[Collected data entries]
========================
(** X13: what a repository contributes.  Running the rulesets of a
    repository's module is running, in order, exactly those of its
    [custom_validators] that are bound to the model of the object; classes
    bound to other models are not instantiated.  A module without
    [custom_validators], or with none for this model, changes nothing, and
    an exception raised while importing the module is the outcome. *)
Theorem repository_runs_matching_rulesets obj repo w :
  (∀ classes, imported repo = Ok (Some classes) →
     repository_rulesets py_str clock row_full_clean query_order obj repo w
     = for_each (matching_classes obj classes)
         (λ audit_class, run_ruleset py_str clock row_full_clean query_order audit_class obj) w
     ∧ (matching_classes obj classes = [] →
        repository_rulesets py_str clock row_full_clean query_order obj repo w = (w, Ok tt)))
  ∧ (imported repo = Ok None → repository_rulesets py_str clock row_full_clean query_order
      obj repo w = (w, Ok tt))
  ∧ (∀ e, imported repo = Raise e →
       repository_rulesets py_str clock row_full_clean query_order obj repo w = (w, Raise e)).
Proof.
  assert (∀ classes w0,
    for_each classes (λ audit_class,
      if bool_decide (app_label obj +:+ "." +:+ model_name obj ≠ cls_model audit_class)
      then ret tt else run_ruleset py_str clock row_full_clean query_order audit_class obj) w0
    = for_each (matching_classes obj classes)
        (λ audit_class, run_ruleset py_str clock row_full_clean query_order
            audit_class obj) w0) as Hloop.
  { intros classes. induction classes as [|c classes IH]; intros w0; [done|].
    unfold matching_classes. rewrite filter_cons. cbn [for_each].
    case_bool_decide as Hc.
    - rewrite decide_False by (by intros ?). unfold bind, ret. apply IH.
    - rewrite decide_True by (by symmetry).
      cbn [for_each]. unfold bind.
      destruct (run_ruleset py_str clock row_full_clean query_order
          c obj w0) as [w1 [[]|e]]; [apply IH|done]. }
  split; [|split].
  - intros classes Himp.
    assert (repository_rulesets py_str clock row_full_clean query_order obj repo w
            = for_each (matching_classes obj classes)
                (λ audit_class, run_ruleset py_str clock row_full_clean query_order
                    audit_class obj) w) as Hrun.
    { unfold repository_rulesets, import_python_file_from_git_repo, bind, lift.
      rewrite Himp. apply Hloop. }
    split; [done|]. intros Hnil. by rewrite Hrun, Hnil.
  - intros Himp. unfold repository_rulesets, import_python_file_from_git_repo, bind, lift.
    by rewrite Himp.
  - intros e Himp. unfold repository_rulesets, import_python_file_from_git_repo, bind, lift.
    by rewrite Himp.
Qed.
Definition second_pass : Inputs (cfg := firmware) :=
  mkInputs 4 (Some GetLatest) []
    (mkTick (cfg := firmware) 200 0 (Some bme_valid) 1700000000) HIGH 200 200 "".

(** A store holding a saved brightness. *)
Definition nvs_brightness_200 : gmap string Z := {["brightness" := 200]}.

(** * Properties *)

(** Running a command: unfold the monad and the assignments down to [Done]
    or [Fault]. *)
Ltac run :=
  cbv beta delta
    [mbind mret M_bind M_ret bind ret get modify call when fault out_of_fuel
     set_tempHistory set_humiHistory set_presHistory set_historyIndex
     set_currentSensorState set_sensorReadingEndTime set_lastGasReadTime
     set_coolingStartTime set_lastValidGasReading set_lastGasReadTimestamp
     set_currentPage set_needsRedraw set_oldEncoderPosition set_lcdBrightness
     set_brightnessEditMode set_redVal set_greenVal set_blueVal
     set_currentRgbSelectState set_rgbEditMode set_buttonState
     set_lastButtonState set_lastDebounceTime set_encoderCount
     saveBrightness saveRgbColor showRgb];
  cbn.

(** Case analysis on the next integer test a command branches on. *)
Ltac split_test :=
  match goal with
  | |- context [Z.eqb ?a ?b] => destruct (Z.eqb_spec a b)
  | |- context [Z.ltb ?a ?b] => destruct (Z.ltb_spec a b)
  | |- context [Z.leb ?a ?b] => destruct (Z.leb_spec a b)
  end.

Section Properties.
Context {cfg : Config} {core : ArduinoCore}.

(** ** Machine arithmetic *)

Lemma usub_no_wrap (a b : Z) :
  0 <= b <= a -> a < 2 ^ 32 -> usub a b = a - b.
Proof.
  intros Hb Ha. unfold usub, to_uint32. apply Z.mod_small. lia.
Qed.

Lemma to_uint8_range (z : Z) : 0 <= to_uint8 z < 256.
Proof. unfold to_uint8. apply Z.mod_pos_bound. lia. Qed.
========================
> _WHAT THE TASK REQUIRES_
Word for word, quote all of the data above.

> _ANSWER SECTION_
(** X13: what a repository contributes.  Running the rulesets of a
    repository's module is running, in order, exactly those of its
    [custom_validators] that are bound to the model of the object; classes
    bound to other models are not instantiated.  A module without
    [custom_validators], or with none for this model, changes nothing, and
    an exception raised while importing the module is the outcome. *)
Theorem repository_runs_matching_rulesets obj repo w :
  (∀ classes, imported repo = Ok (Some classes) →
     repository_rulesets py_str clock row_full_clean query_order obj repo w
     = for_each (matching_classes obj classes)
         (λ audit_class, run_ruleset py_str clock row_full_clean query_order audit_class obj) w
     ∧ (matching_classes obj classes = [] →
        repository_rulesets py_str clock row_full_clean query_order obj repo w = (w, Ok tt)))
  ∧ (imported repo = Ok None → repository_rulesets py_str clock row_full_clean query_order
      obj repo w = (w, Ok tt))
  ∧ (∀ e, imported repo = Raise e →
       repository_rulesets py_str clock row_full_clean query_order obj repo w = (w, Raise e)).
Proof.
  assert (∀ classes w0,
    for_each classes (λ audit_class,
      if bool_decide (app_label obj +:+ "." +:+ model_name obj ≠ cls_model audit_class)
      then ret tt else run_ruleset py_str clock row_full_clean query_order audit_class obj) w0
    = for_each (matching_classes obj classes)
        (λ audit_class, run_ruleset py_str clock row_full_clean query_order
            audit_class obj) w0) as Hloop.
  { intros classes. induction classes as [|c classes IH]; intros w0; [done|].
    unfold matching_classes. rewrite filter_cons. cbn [for_each].
    case_bool_decide as Hc.
    - rewrite decide_False by (by intros ?). unfold bind, ret. apply IH.
    - rewrite decide_True by (by symmetry).
      cbn [for_each]. unfold bind.
      destruct (run_ruleset py_str clock row_full_clean query_order
          c obj w0) as [w1 [[]|e]]; [apply IH|done]. }
  split; [|split].
  - intros classes Himp.
    assert (repository_rulesets py_str clock row_full_clean query_order obj repo w
            = for_each (matching_classes obj classes)
                (λ audit_class, run_ruleset py_str clock row_full_clean query_order
                    audit_class obj) w) as Hrun.
    { unfold repository_rulesets, import_python_file_from_git_repo, bind, lift.
      rewrite Himp. apply Hloop. }
    split; [done|]. intros Hnil. by rewrite Hrun, Hnil.
  - intros Himp. unfold repository_rulesets, import_python_file_from_git_repo, bind, lift.
    by rewrite Himp.
  - intros e Himp. unfold repository_rulesets, import_python_file_from_git_repo, bind, lift.
    by rewrite Himp.
Qed.
Definition second_pass : Inputs (cfg := firmware) :=
  mkInputs 4 (Some GetLatest) []
    (mkTick (cfg := firmware) 200 0 (Some bme_valid) 1700000000) HIGH 200 200 "".

(** A store holding a saved brightness. *)
Definition nvs_brightness_200 : gmap string Z := {["brightness" := 200]}.

(** * Properties *)

(** Running a command: unfold the monad and the assignments down to [Done]
    or [Fault]. *)
Ltac run :=
  cbv beta delta
    [mbind mret M_bind M_ret bind ret get modify call when fault out_of_fuel
     set_tempHistory set_humiHistory set_presHistory set_historyIndex
     set_currentSensorState set_sensorReadingEndTime set_lastGasReadTime
     set_coolingStartTime set_lastValidGasReading set_lastGasReadTimestamp
     set_currentPage set_needsRedraw set_oldEncoderPosition set_lcdBrightness
     set_brightnessEditMode set_redVal set_greenVal set_blueVal
     set_currentRgbSelectState set_rgbEditMode set_buttonState
     set_lastButtonState set_lastDebounceTime set_encoderCount
     saveBrightness saveRgbColor showRgb];
  cbn.

(** Case analysis on the next integer test a command branches on. *)
Ltac split_test :=
  match goal with
  | |- context [Z.eqb ?a ?b] => destruct (Z.eqb_spec a b)
  | |- context [Z.ltb ?a ?b] => destruct (Z.ltb_spec a b)
  | |- context [Z.leb ?a ?b] => destruct (Z.leb_spec a b)
  end.

Section Properties.
Context {cfg : Config} {core : ArduinoCore}.

(** ** Machine arithmetic *)

Lemma usub_no_wrap (a b : Z) :
  0 <= b <= a -> a < 2 ^ 32 -> usub a b = a - b.
Proof.
  intros Hb Ha. unfold usub, to_uint32. apply Z.mod_small. lia.
Qed.

Lemma to_uint8_range (z : Z) : 0 <= to_uint8 z < 256.
Proof. unfold to_uint8. apply Z.mod_pos_bound. lia. Qed.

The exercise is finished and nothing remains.